## WHAT YOU NEED TO DO
Wherever "written" occurs in the entries, copy the line that holds it.

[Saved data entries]
----------
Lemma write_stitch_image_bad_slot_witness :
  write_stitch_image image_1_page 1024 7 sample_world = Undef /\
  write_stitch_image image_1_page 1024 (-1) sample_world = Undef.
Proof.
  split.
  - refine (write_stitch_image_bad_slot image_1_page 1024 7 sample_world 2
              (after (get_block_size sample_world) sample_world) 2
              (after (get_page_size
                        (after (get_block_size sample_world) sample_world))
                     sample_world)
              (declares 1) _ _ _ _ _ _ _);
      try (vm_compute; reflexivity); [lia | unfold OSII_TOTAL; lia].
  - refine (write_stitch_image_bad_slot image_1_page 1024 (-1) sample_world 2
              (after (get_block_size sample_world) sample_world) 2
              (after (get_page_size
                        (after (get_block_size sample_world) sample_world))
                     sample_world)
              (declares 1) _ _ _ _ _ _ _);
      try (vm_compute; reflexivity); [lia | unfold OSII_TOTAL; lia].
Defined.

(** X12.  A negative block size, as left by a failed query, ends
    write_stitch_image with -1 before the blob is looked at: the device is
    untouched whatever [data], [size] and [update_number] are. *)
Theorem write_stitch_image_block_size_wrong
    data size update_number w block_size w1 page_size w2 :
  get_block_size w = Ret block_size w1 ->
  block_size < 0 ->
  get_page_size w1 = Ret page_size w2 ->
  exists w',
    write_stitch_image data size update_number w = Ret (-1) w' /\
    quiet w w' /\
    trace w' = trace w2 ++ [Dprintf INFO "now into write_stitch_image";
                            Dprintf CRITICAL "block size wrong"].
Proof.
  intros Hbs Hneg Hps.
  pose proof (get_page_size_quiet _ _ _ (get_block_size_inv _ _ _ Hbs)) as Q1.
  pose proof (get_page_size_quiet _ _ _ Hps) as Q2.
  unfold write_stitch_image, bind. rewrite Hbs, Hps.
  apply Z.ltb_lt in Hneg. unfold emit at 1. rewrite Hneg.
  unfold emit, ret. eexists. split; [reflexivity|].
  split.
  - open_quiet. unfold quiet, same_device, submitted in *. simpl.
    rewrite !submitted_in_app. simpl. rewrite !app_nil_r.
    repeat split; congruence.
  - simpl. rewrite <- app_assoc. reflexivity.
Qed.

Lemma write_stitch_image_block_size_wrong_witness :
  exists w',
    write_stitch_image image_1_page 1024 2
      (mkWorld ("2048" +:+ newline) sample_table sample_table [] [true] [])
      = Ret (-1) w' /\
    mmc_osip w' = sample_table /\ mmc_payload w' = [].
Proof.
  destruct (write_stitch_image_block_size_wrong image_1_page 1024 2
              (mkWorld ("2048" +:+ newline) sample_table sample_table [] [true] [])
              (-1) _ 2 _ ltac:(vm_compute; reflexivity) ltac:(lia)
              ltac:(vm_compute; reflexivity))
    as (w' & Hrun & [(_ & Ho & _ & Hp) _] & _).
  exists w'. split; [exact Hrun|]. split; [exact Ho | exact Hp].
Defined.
----------
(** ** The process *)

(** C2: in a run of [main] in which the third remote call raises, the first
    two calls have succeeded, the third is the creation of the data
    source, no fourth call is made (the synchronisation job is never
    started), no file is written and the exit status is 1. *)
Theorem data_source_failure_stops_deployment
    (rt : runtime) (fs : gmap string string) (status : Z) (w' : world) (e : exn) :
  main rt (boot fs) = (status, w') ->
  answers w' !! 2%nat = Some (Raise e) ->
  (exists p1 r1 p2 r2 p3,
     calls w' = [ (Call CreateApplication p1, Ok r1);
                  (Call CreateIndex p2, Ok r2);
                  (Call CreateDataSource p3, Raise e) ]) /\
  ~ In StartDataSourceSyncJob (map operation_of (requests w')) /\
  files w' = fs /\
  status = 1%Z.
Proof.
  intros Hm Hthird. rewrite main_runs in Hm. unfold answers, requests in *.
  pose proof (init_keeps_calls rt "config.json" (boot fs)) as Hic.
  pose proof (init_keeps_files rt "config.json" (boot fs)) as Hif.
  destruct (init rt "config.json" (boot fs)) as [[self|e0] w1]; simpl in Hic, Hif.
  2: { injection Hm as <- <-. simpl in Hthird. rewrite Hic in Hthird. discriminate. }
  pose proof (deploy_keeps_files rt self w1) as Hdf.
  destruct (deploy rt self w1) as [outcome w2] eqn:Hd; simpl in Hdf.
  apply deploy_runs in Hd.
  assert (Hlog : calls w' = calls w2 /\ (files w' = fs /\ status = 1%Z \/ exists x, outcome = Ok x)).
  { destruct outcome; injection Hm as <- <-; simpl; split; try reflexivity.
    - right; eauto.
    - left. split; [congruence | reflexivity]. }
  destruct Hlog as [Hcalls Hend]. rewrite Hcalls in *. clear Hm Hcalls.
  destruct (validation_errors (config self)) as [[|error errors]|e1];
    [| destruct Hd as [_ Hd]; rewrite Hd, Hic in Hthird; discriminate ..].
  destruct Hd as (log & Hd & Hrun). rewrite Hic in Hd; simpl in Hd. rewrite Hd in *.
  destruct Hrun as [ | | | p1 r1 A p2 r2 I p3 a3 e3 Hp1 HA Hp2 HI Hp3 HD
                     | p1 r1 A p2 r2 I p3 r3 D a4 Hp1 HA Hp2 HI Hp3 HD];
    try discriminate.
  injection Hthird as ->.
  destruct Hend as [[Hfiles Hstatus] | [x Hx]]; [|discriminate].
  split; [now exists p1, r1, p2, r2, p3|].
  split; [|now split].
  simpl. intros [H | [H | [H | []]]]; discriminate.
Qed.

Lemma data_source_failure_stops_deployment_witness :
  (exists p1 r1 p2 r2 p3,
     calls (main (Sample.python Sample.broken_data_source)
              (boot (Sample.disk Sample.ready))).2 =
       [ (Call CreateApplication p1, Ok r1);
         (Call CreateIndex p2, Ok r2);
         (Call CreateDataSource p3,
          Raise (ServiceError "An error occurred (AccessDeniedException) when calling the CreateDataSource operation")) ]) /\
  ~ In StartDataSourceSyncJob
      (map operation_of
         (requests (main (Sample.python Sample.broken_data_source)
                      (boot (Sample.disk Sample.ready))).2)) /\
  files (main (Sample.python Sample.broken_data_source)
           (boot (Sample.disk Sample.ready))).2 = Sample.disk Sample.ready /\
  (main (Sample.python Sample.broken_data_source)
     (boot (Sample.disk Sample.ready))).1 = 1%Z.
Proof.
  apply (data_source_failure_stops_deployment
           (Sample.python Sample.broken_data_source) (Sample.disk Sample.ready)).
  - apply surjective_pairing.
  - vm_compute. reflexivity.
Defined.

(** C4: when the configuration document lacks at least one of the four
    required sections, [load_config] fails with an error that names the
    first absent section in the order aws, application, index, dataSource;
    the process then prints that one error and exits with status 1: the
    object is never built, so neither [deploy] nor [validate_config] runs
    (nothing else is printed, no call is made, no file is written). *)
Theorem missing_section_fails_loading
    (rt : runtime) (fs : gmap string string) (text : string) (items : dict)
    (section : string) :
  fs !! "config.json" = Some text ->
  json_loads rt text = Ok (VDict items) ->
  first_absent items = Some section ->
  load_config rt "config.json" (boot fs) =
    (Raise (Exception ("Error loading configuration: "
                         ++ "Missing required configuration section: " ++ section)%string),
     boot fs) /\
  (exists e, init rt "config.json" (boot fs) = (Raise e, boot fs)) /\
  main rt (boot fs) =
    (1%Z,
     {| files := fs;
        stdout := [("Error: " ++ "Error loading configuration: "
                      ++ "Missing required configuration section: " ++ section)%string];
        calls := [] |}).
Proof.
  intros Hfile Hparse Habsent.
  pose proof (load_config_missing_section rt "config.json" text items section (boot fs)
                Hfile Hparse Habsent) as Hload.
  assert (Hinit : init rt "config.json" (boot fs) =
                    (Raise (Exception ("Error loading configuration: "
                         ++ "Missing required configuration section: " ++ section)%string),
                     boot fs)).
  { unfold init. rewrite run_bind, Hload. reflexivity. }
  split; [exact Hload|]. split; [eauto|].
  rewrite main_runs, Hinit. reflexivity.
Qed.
----------
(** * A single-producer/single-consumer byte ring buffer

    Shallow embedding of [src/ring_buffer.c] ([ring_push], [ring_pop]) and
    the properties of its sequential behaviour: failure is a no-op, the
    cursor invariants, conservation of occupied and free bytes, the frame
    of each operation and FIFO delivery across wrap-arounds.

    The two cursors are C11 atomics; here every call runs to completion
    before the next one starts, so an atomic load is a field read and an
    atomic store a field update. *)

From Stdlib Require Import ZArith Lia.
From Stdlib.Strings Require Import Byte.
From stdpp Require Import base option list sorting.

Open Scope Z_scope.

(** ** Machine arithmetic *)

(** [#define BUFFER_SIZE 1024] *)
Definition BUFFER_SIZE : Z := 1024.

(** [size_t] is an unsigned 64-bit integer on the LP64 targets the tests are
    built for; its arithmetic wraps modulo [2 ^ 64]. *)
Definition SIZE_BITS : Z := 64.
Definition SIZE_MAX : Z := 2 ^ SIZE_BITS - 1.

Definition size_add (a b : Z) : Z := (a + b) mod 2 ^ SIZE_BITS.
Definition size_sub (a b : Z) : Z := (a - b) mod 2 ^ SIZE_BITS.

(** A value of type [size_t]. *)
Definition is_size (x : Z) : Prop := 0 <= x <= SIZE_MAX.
----------
## REPLY
    started), no file is written and the exit status is 1. *)
    (nothing else is printed, no call is made, no file is written). *)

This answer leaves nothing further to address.